- [Directions]: Copy every line of the records below that holds the word "CheckViolation".

──────────────────────────────

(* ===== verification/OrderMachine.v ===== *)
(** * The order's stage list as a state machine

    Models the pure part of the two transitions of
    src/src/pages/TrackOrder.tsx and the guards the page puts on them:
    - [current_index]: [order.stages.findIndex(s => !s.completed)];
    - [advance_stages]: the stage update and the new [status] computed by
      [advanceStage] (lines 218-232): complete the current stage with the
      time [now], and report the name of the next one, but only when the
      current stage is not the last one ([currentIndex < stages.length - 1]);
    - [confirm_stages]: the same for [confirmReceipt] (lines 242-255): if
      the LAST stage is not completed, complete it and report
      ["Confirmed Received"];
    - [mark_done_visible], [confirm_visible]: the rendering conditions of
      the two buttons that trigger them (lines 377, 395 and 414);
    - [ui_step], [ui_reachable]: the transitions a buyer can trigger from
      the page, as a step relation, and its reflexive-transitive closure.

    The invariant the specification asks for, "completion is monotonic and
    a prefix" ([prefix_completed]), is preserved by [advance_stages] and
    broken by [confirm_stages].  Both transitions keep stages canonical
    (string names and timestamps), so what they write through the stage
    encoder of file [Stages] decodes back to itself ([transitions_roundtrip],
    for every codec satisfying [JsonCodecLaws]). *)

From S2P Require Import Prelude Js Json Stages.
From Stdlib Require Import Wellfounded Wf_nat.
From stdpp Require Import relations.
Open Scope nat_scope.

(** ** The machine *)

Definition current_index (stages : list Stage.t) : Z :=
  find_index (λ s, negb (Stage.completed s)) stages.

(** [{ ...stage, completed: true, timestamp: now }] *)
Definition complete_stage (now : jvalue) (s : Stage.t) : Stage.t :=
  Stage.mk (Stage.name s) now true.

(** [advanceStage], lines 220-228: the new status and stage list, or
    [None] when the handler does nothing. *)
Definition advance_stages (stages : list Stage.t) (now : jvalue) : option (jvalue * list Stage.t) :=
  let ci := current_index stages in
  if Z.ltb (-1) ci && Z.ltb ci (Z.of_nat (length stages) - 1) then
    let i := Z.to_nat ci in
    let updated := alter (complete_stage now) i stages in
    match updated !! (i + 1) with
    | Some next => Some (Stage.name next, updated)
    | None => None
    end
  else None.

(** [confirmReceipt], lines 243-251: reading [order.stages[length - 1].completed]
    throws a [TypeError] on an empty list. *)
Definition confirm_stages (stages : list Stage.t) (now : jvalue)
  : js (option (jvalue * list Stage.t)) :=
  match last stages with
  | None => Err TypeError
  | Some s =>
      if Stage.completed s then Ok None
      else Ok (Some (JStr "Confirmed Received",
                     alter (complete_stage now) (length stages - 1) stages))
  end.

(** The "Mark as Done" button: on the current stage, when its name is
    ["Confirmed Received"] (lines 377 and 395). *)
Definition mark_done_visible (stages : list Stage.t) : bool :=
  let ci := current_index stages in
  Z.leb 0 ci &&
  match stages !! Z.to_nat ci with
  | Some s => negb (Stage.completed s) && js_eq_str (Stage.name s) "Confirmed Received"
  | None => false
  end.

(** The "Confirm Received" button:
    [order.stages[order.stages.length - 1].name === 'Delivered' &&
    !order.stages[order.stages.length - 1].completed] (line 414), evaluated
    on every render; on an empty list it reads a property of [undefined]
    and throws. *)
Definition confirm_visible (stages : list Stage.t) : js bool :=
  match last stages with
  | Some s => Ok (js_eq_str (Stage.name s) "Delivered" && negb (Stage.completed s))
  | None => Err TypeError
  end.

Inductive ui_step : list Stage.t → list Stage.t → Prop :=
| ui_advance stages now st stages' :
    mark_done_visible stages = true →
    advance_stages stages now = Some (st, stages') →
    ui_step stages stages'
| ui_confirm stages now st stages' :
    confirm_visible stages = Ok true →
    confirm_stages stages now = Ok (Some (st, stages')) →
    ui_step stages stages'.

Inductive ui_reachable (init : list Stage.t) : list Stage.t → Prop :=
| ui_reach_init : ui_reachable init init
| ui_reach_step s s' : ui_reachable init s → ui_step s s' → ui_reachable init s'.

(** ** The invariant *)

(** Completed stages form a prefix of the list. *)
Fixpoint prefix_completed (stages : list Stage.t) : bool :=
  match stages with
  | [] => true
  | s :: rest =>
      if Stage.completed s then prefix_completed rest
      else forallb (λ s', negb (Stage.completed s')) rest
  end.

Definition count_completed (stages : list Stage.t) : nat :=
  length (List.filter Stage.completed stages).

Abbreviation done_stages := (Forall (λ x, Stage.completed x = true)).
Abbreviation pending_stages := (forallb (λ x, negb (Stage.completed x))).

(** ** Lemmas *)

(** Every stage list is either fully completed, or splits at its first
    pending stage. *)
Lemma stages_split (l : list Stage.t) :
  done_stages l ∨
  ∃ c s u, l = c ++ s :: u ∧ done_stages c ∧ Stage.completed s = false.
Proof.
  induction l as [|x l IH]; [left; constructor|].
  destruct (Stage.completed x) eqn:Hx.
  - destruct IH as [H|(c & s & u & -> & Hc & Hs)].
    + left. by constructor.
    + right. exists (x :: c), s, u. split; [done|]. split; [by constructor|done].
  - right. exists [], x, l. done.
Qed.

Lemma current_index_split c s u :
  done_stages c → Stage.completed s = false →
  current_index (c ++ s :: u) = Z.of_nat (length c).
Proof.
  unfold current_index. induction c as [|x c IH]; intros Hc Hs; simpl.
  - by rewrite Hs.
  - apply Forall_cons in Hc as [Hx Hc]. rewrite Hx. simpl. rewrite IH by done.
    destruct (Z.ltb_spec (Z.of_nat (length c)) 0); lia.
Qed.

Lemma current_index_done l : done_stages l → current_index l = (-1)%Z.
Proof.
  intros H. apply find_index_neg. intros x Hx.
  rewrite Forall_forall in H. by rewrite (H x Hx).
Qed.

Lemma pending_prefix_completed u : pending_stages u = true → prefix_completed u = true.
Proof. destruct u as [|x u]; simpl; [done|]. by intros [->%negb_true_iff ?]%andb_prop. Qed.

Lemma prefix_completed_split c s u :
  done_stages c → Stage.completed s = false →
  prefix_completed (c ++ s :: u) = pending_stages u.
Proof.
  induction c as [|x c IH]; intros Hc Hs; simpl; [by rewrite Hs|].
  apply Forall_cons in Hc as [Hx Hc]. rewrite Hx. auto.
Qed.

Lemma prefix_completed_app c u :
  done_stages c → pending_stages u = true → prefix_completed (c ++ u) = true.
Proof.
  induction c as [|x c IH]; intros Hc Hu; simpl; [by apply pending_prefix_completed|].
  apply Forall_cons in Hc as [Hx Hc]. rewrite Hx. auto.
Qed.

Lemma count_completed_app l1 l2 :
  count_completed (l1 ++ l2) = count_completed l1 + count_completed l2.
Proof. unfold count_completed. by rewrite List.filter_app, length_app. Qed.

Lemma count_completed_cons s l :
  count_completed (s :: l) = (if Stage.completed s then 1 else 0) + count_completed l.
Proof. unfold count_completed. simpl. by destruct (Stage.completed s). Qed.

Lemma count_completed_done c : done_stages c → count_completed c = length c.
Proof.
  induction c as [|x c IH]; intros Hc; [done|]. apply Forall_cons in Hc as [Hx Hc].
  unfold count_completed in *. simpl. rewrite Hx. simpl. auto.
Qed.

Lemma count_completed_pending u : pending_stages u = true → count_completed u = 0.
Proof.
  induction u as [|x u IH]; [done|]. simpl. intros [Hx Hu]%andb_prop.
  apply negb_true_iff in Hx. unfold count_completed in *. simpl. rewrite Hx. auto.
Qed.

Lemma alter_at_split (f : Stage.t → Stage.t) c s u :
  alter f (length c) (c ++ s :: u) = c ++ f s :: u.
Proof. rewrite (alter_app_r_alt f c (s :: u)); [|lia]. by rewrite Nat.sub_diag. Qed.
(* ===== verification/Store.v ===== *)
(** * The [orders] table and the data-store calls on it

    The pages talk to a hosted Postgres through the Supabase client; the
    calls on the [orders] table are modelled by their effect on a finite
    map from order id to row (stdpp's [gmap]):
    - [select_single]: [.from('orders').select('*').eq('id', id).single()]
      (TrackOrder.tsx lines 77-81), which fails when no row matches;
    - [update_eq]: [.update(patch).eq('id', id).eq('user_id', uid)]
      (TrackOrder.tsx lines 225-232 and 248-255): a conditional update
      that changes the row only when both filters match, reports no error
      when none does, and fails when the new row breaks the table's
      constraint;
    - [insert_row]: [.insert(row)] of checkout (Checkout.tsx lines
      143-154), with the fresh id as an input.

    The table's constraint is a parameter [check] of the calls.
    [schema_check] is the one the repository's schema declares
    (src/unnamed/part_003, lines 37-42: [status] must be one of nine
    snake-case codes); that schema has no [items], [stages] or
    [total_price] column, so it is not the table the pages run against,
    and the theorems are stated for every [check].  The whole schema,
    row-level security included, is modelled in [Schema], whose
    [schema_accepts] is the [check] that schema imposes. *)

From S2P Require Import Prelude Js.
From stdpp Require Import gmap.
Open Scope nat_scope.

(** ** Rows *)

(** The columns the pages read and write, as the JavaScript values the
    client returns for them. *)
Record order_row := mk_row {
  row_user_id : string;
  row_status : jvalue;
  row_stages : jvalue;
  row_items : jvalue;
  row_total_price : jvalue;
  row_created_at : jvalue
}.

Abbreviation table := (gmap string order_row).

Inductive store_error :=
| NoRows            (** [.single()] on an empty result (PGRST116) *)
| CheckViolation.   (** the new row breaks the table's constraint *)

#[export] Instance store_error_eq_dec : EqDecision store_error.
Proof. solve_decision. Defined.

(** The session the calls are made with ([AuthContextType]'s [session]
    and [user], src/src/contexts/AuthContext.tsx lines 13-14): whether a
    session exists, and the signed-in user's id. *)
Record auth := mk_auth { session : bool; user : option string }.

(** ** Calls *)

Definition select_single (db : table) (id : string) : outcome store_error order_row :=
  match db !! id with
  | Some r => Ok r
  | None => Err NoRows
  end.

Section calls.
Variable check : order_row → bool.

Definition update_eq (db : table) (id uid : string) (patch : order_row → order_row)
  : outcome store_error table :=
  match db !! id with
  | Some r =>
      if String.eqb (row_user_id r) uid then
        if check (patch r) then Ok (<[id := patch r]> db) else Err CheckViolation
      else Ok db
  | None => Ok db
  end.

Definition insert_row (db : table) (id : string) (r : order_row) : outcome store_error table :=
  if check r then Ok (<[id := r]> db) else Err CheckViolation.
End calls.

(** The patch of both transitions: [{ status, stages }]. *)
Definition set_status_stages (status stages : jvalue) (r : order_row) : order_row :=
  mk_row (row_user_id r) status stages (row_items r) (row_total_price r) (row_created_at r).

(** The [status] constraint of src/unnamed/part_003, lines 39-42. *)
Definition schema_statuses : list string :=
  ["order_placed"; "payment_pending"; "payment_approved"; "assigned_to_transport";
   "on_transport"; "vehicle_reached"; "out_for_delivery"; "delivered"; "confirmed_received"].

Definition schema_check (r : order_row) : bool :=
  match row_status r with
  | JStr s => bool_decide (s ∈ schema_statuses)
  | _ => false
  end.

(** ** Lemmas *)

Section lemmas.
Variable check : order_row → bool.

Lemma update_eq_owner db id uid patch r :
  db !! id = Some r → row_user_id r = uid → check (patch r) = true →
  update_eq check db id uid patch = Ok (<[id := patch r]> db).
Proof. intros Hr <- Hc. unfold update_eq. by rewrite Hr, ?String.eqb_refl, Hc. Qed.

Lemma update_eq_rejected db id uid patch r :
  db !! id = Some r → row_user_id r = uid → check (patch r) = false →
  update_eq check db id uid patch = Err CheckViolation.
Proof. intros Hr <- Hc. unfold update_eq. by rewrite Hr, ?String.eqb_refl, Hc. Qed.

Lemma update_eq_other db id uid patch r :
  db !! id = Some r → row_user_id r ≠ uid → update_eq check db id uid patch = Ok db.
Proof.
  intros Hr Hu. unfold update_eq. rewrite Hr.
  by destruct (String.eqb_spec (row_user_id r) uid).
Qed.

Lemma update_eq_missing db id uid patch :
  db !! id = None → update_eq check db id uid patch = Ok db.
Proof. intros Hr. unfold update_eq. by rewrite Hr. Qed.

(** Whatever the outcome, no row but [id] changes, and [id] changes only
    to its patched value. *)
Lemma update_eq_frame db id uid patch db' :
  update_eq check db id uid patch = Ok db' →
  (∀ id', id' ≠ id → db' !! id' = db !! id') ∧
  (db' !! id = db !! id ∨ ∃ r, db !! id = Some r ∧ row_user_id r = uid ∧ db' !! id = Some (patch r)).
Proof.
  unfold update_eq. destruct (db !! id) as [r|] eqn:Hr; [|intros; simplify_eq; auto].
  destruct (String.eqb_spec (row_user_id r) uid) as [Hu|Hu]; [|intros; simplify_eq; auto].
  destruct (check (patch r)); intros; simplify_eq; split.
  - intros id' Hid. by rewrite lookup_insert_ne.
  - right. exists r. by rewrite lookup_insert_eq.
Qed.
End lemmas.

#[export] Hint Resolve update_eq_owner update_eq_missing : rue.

──────────────────────────────

- [Response to the exercise]:
| CheckViolation.   (** the new row breaks the table's constraint *)
        if check (patch r) then Ok (<[id := patch r]> db) else Err CheckViolation
  if check r then Ok (<[id := r]> db) else Err CheckViolation.
  update_eq check db id uid patch = Err CheckViolation.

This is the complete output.